Pytanie powinno brzmieć, czy Materia może istnieć? Być może to Materia jest anomalią,
która nie ma prawa istnieć? To zadziwiające ale patrząc logicznie, gdy „coś” istnieje pośrodku
„niczego” powinno zostać przez „nic” wchłonięte! Tymczasem anomalia się rozszerza i
powoduje kolejne wypaczenia. Spycha „nic” na swój kraniec, chociaż „niczego” teoretycznie
nie można przesuwać, bo nie istnieje (w przeciwieństwie do skończonej Materii). Po jakimś
czasie (czas to znów część „czegoś”) rodzę się ja i ty - małe dzieci anomalii, które wraz z naszą
wielką, mierzalną matką, obawiają się niemierzalnej Nicości, która chce nas pożreć…

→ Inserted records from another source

Lemma addEdge_wf g from to w : Graph_wf g → Graph_wf (addEdge g from to w).
Proof.
  intros Hwf.
  destruct (decide (0 ≤ from < nodeCount g ∧ 0 ≤ to < nodeCount g)) as [[Hf Ht]|Hn].
  - rewrite addEdge_in_range by done.
    destruct Hwf as (Hn & Hlen & Hed).
    unfold Graph_wf. cbn [nodes nodeCount edgeCount]. repeat split; try done.
    + by rewrite length_alter.
    + apply Forall_lookup. intros i nd Hi.
      rewrite Forall_lookup in Hed.
      rewrite list_lookup_alter in Hi. destruct (decide (Z.to_nat from = i)) as [<-|].
      * destruct (nodes g !! Z.to_nat from) as [nd'|] eqn:E; [|done].
        simpl in Hi. injection Hi as <-. simpl.
        apply Forall_app. split; [by eapply Hed|].
        constructor; [simpl; lia | constructor].
      * by eapply Hed.
  - by rewrite addEdge_out_of_range.
Qed.

Lemma addEdge_edgeCount_le g from to w :
  edgeCount g ≤ edgeCount (addEdge g from to w) ≤ edgeCount g + 1.
Proof. unfold addEdge. destruct (_ && _); simpl; lia. Qed.

Lemma read_edges_wf n : ∀ s g g',
  Graph_wf g → read_edges n s g = Ok g' →
  Graph_wf g' ∧ nodeCount g' = nodeCount g ∧
  edgeCount g ≤ edgeCount g' ≤ edgeCount g + Z.of_nat n.
Proof.
  induction n as [|n IH]; intros s g g' Hwf; simpl.
  - intros [= <-]. split_and!; [done | done | lia | lia].
  - destruct (extract_int s) as [from s1].
    destruct (extract_int s1) as [to s2].
    destruct (extract_double s2) as [w s3].
    destruct from as [from|]; [|done]. destruct to as [to|]; [|done].
    destruct w as [w|]; [|done]. simpl. intros H.
    apply IH in H as (? & Hn & ?); [|by apply addEdge_wf].
    rewrite addEdge_nodeCount in Hn.
    pose proof (addEdge_edgeCount_le g from to w).
    split_and!; [done | done | lia | lia].
Qed.

(** A graph that [loadFromFile] delivers into a fresh [Graph] object
    satisfies the invariant. *)
Lemma loadFromFile_wf fs filename g :
  loadFromFile fs filename Graph_default = Ok (true, g) → Graph_wf g.
Proof.
  unfold loadFromFile. destruct (fs filename) as [contents|]; [|done].
  destruct (extract_int _) as [numNodes file1].
  destruct (extract_int file1) as [numEdges file2].
  destruct numNodes as [numNodes|]; [|done]. simpl.
  destruct (setNodeCount Graph_default numNodes) as [g1| |] eqn:E1; [|done|done].
  simpl. destruct numEdges as [numEdges|]; [|done]. simpl.
  destruct (read_edges _ file2 g1) as [g2| |] eqn:E2; [|done|done].
  simpl. intros [= <-].
  assert (nodeCount Graph_default ≤ numNodes).
  { unfold setNodeCount in E1. destruct (Z.ltb_spec numNodes 0); [done|]. simpl. lia. }
  apply setNodeCount_wf in E1 as (? & _); [|apply Graph_default_wf|done].
  by apply read_edges_wf in E2 as (? & _).
Qed.

(** [loadFromFile] returns [false] only when the file cannot be opened, and
    then leaves the graph as it was. *)
Lemma loadFromFile_false fs filename g g' :
  loadFromFile fs filename g = Ok (false, g') ↔ fs filename = None ∧ g' = g.
Proof.
  unfold loadFromFile. destruct (fs filename) as [contents|].
  - split; [|by intros [? _]].
    destruct (extract_int _) as [numNodes file1].
    destruct (extract_int file1) as [numEdges file2].
    destruct numNodes as [numNodes|]; [|done]. simpl.
    destruct (setNodeCount g numNodes) as [g1| |]; [|done|done]. simpl.
    destruct numEdges as [numEdges|]; [|done]. simpl.
    destruct (read_edges _ file2 g1) as [g2| |]; done.
  - split; [by intros [= <-] | by intros [_ ->]].
Qed.
(** C7.  For every valid configuration the argument vector is made of four
    contiguous groups, in this order: the six required flags (memory limit,
    maximal input length, artifact prefix with a trailing separator, worker
    count 1, reload, unbounded runs), the passthrough flags in the order of
    [fuzzer_args], the optional flags that are set (dictionary, timeout,
    final statistics), and the positional arguments (the push directory,
    then the seeds if any). *)
Theorem cmd_four_groups (o : LibFuzzer) :
  valid_config o ->
  exists t : option string,
    timeout_value o = Ok t /\
    cmd o = Ok ([ "-rss_limit_mb=" +:+ pretty (mem_limit o);
                  "-max_len=" +:+ pretty (max_input_size o);
                  "-artifact_prefix=" +:+ crash_dir o +:+ "/";
                  "-workers=1";
                  "-reload=1";
                  "-runs=-1" ]
                ++ map passthrough_flag (fuzzer_args o)
                ++ (dict_flag o ++ timeout_flag t ++ stats_flag o)
                ++ push_dir o :: seed_args o).
Proof.
  intros Hv. destruct (timeout_value_in_range o Hv) as [t Ht].
  exists t. split; [exact Ht |].
  rewrite cmd_groups, Ht. reflexivity.
Qed.

Lemma cmd_four_groups_witness :
  valid_config sample_full /\
  exists t : option string,
    timeout_value sample_full = Ok t /\
    cmd sample_full =
      Ok ([ "-rss_limit_mb=" +:+ pretty (mem_limit sample_full);
            "-max_len=" +:+ pretty (max_input_size sample_full);
            "-artifact_prefix=" +:+ crash_dir sample_full +:+ "/";
            "-workers=1";
            "-reload=1";
            "-runs=-1" ]
          ++ map passthrough_flag (fuzzer_args sample_full)
          ++ (dict_flag sample_full ++ timeout_flag t ++ stats_flag sample_full)
          ++ push_dir sample_full :: seed_args sample_full).
Proof.
  split.
  - vm_compute. reflexivity.
  - apply (cmd_four_groups sample_full). vm_compute. reflexivity.
Defined.

(** C10.  The optional flags follow the truth value of the attributes, each
    on its own.  A timeout of 0 milliseconds gives the argument vector of an
    unset timeout, whatever the dictionary: no timeout flag between the
    dictionary flag and the final statistics flag.  An empty dictionary path
    gives the argument vector of an unset dictionary, whatever the timeout:
    no dictionary flag before the timeout flag. *)
Theorem cmd_falsy_options (o : LibFuzzer) :
  cmd (set_exec_timeout (Some 0) o) = cmd (set_exec_timeout None o) /\
  cmd (set_dictionary (Some EmptyString) o) = cmd (set_dictionary None o) /\
  cmd (set_exec_timeout (Some 0) o)
  = Ok (required_flags o ++ passthrough_flags o
        ++ (dict_flag o ++ stats_flag o) ++ positional_args o) /\
  cmd (set_dictionary (Some EmptyString) o)
  = match timeout_value o with
    | Ok t => Ok (required_flags o ++ passthrough_flags o
                  ++ (timeout_flag t ++ stats_flag o) ++ positional_args o)
    | Raise e => Raise e
    end.
Proof.
  rewrite !cmd_groups. split_and!; reflexivity.
Qed.

(** C1 (as the code has it).  A timeout that is set and not zero is divided
    by 1000 with Python's true division, and the float is printed as Python
    prints floats: nothing is truncated.  With 1500 milliseconds the flag is
    [-timeout=1.5]. *)
Theorem cmd_timeout_true_division (o : LibFuzzer) (n : Z) (secs : PyFloat.float) :
  exec_timeout o = Some n ->
  n <> 0 ->
  PyFloat.truediv n 1000 = Ok secs ->
  (exists l, cmd o = Ok l /\ In ("-timeout=" +:+ PyFloat.repr secs) l) /\
  (n = 1500 -> PyFloat.repr secs = "1.5").
Proof.
  intros Ht Hn Hd. split.
  - rewrite cmd_groups. unfold timeout_value. rewrite Ht.
    apply Z.eqb_neq in Hn. rewrite Hn, Hd.
    eexists. split; [reflexivity |].
    unfold optional_flags, timeout_flag.
    rewrite !in_app_iff. right. right. left. right. left. simpl. by left.
  - intros ->. vm_compute in Hd. injection Hd as <-. reflexivity.
Qed.

Lemma cmd_timeout_true_division_witness :
  exec_timeout sample = Some 1500 /\
  1500 <> 0 /\
  PyFloat.truediv 1500 1000 = Ok (PyFloat.FFinite false 6755399441055744 (-52)) /\
  (exists l, cmd sample = Ok l
     /\ In ("-timeout="
            +:+ PyFloat.repr (PyFloat.FFinite false 6755399441055744 (-52))) l) /\
  (1500 = 1500 ->
   PyFloat.repr (PyFloat.FFinite false 6755399441055744 (-52)) = "1.5").
Proof.
  split; [reflexivity |]. split; [lia |]. split; [vm_compute; reflexivity |].
  apply (cmd_timeout_true_division sample 1500); [reflexivity | lia |].
  vm_compute. reflexivity.
Defined.

(** C1, refuted as stated: with a timeout of 1500 milliseconds the command
    carries [-timeout=1.5], and no timeout flag with the truncated value 1. *)
Lemma cmd_timeout_1500_not_truncated :
  exec_timeout sample = Some 1500 /\
  cmd sample =
    Ok [ "-rss_limit_mb=50"; "-max_len=8192";
         "-artifact_prefix=out/the_fuzzer/crashes/"; "-workers=1";
         "-reload=1"; "-runs=-1"; "-timeout=1.5"; "out/sync_dir/queue";
         "seeds" ] /\
  ~ (exists l, cmd sample = Ok l
       /\ In ("-timeout=" +:+ pretty (1500 `div` 1000)) l).
Proof.
  split; [reflexivity |]. split; [vm_compute; reflexivity |].
  intros (l & Hl & Hin). vm_compute in Hl. injection Hl as <-.
  vm_compute in Hin.
  repeat (destruct Hin as [Hin | Hin]; [discriminate Hin |]). exact Hin.
Qed.

(** C4 (as the code has it).  [cmd] does not look at the names of the
    passthrough arguments: for every valid configuration it returns, and a
    passthrough argument named like a required flag is emitted like any
    other, after the required flags. *)
Theorem cmd_emits_colliding_flag (o : LibFuzzer) (key : string) (val : option string) :
  valid_config o ->
  In key required_flag_names ->
  In (key, val) (fuzzer_args o) ->
  exists rest,
    cmd o = Ok (required_flags o ++ rest) /\
    In (passthrough_flag (key, val)) rest.
Proof.
  intros Hv _ Hin. destruct (timeout_value_in_range o Hv) as [t Ht].
  rewrite cmd_groups, Ht. eexists. split; [reflexivity |].
  apply in_app_iff. left. unfold passthrough_flags.
  apply in_map_iff. exists (key, val). split; [reflexivity | exact Hin].
Qed.

Lemma cmd_emits_colliding_flag_witness :
  valid_config sample_collision /\
  In "workers" required_flag_names /\
  In ("workers", Some "4") (fuzzer_args sample_collision) /\
  exists rest,
    cmd sample_collision = Ok (required_flags sample_collision ++ rest) /\
    In (passthrough_flag ("workers", Some "4")) rest.
Proof.
  split; [exact I |]. split; [simpl; tauto |]. split; [simpl; tauto |].
  apply (cmd_emits_colliding_flag sample_collision "workers" (Some "4"));
    [exact I | simpl; tauto | simpl; tauto].
Defined.

(** C4, refuted as stated: a passthrough argument [workers=4] does not make
    [cmd] fail; the command carries both [-workers=1] and [-workers=4]. *)
Lemma cmd_accepts_reserved_key :
  In "workers" required_flag_names /\
  fuzzer_args sample_collision = [("workers", Some "4")] /\
  cmd sample_collision =
    Ok [ "-rss_limit_mb=50"; "-max_len=8192";
         "-artifact_prefix=out/the_fuzzer/crashes/"; "-workers=1";
         "-reload=1"; "-runs=-1"; "-workers=4"; "out/sync_dir/queue" ].
Proof.
  split; [simpl; tauto |]. split; [reflexivity |]. vm_compute. reflexivity.
Qed.

(** * Properties of paths and of the file system *)

Lemma string_app_cons (c : ascii) (a b : string) :
  String c a +:+ b = String c (a +:+ b).
Proof. reflexivity. Qed.

Lemma string_app_nil_l (b : string) : EmptyString +:+ b = b.
Proof. reflexivity. Qed.

Lemma string_app_nil_r (s : string) : s +:+ EmptyString = s.
Proof.
  induction s as [|c s IH]; [done |]. by rewrite string_app_cons, IH.
Qed.

Lemma string_app_assoc (a b c : string) : (a +:+ b) +:+ c = a +:+ (b +:+ c).
Proof.
  induction a as [|x a IH]; [done |]. by rewrite !string_app_cons, IH.
Qed.

Lemma nonempty_app_r (a b : string) :
  Py.nonempty b = true -> Py.nonempty (a +:+ b) = true.
Proof. destruct a; [rewrite string_app_nil_l | rewrite string_app_cons]; auto. Qed.

(** A name is a single component. *)
Lemma split_slash_name (x cur : string) :
  no_slash x = true -> Py.nonempty (cur +:+ x) = true ->
  Os.split_slash cur x = [cur +:+ x].
Proof.
  revert cur. induction x as [|c x IH]; intros cur Hs Hne.
  - rewrite string_app_nil_r in *. simpl. by rewrite Hne.
  - simpl in Hs. apply andb_true_iff in Hs as [Hc Hs].
    apply negb_true_iff in Hc. simpl. rewrite Hc. rewrite IH; [| exact Hs |].
    + by rewrite string_app_assoc, string_app_cons, string_app_nil_l.
    + rewrite string_app_assoc, string_app_cons, string_app_nil_l.
      apply nonempty_app_r. reflexivity.
Qed.

Lemma split_slash_sep_name (a x cur : string) :
  no_slash x = true -> Py.nonempty x = true ->
  Os.split_slash cur (a +:+ "/" +:+ x) = Os.split_slash cur a ++ [x].
Proof.
  intros Hs Hne. revert cur. induction a as [|c a IH]; intros cur.
  - rewrite string_app_nil_l, string_app_cons, string_app_nil_l. simpl.
    rewrite (split_slash_name x EmptyString Hs Hne), string_app_nil_l.
    destruct (Py.nonempty cur); reflexivity.
  - rewrite string_app_cons. simpl.
    destruct (Ascii.eqb c "/"); rewrite IH; [|reflexivity].
    destruct (Py.nonempty cur); reflexivity.
Qed.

Przepraszam - nie chce, bo nie istnieje!
O sensie życia…
Jeżeli bóstwa nie obmyśliły planu specjalnie dla ciebie, nie należy się załamywać, tylko
radować. Twoje życie będzie miało sens, zgodny z twoją wolą. Jeżeli wymyślisz sobie, że sens
ma dla ciebie uprawianie bulw dasada po kres życia, będziesz szczęśliwym człowiekiem,
znającym swoje przeznaczenie! Oczywiście nie każdy ma tak bogatą wyobraźnię, więc
niektórzy wolą wybrać uniwersalne, gotowe przeznaczenie, które ja nazywam
„przeznaczeniem dla ogółu”. Trudno zignorować, jak ważna jest dla nas kwestia zbawienia.
Wiemy, że bóstwa istnieją. Wiemy, że nasze dusze trafiają po śmierci w zaświaty, gdzie
spotyka je nagroda, bądź kara za nasze uczynki. Tak więc sensem naszego życia może być
dążenie do zasłużenia na inne życie. A co się dzieje, gdy sobie już zasłużymy? Obawiam się,
ze spełnienie marzeń może rozczarować. Bywa, że samo dążenie do spełnienia marzeń jest
bardziej interesujące, niż sam finał.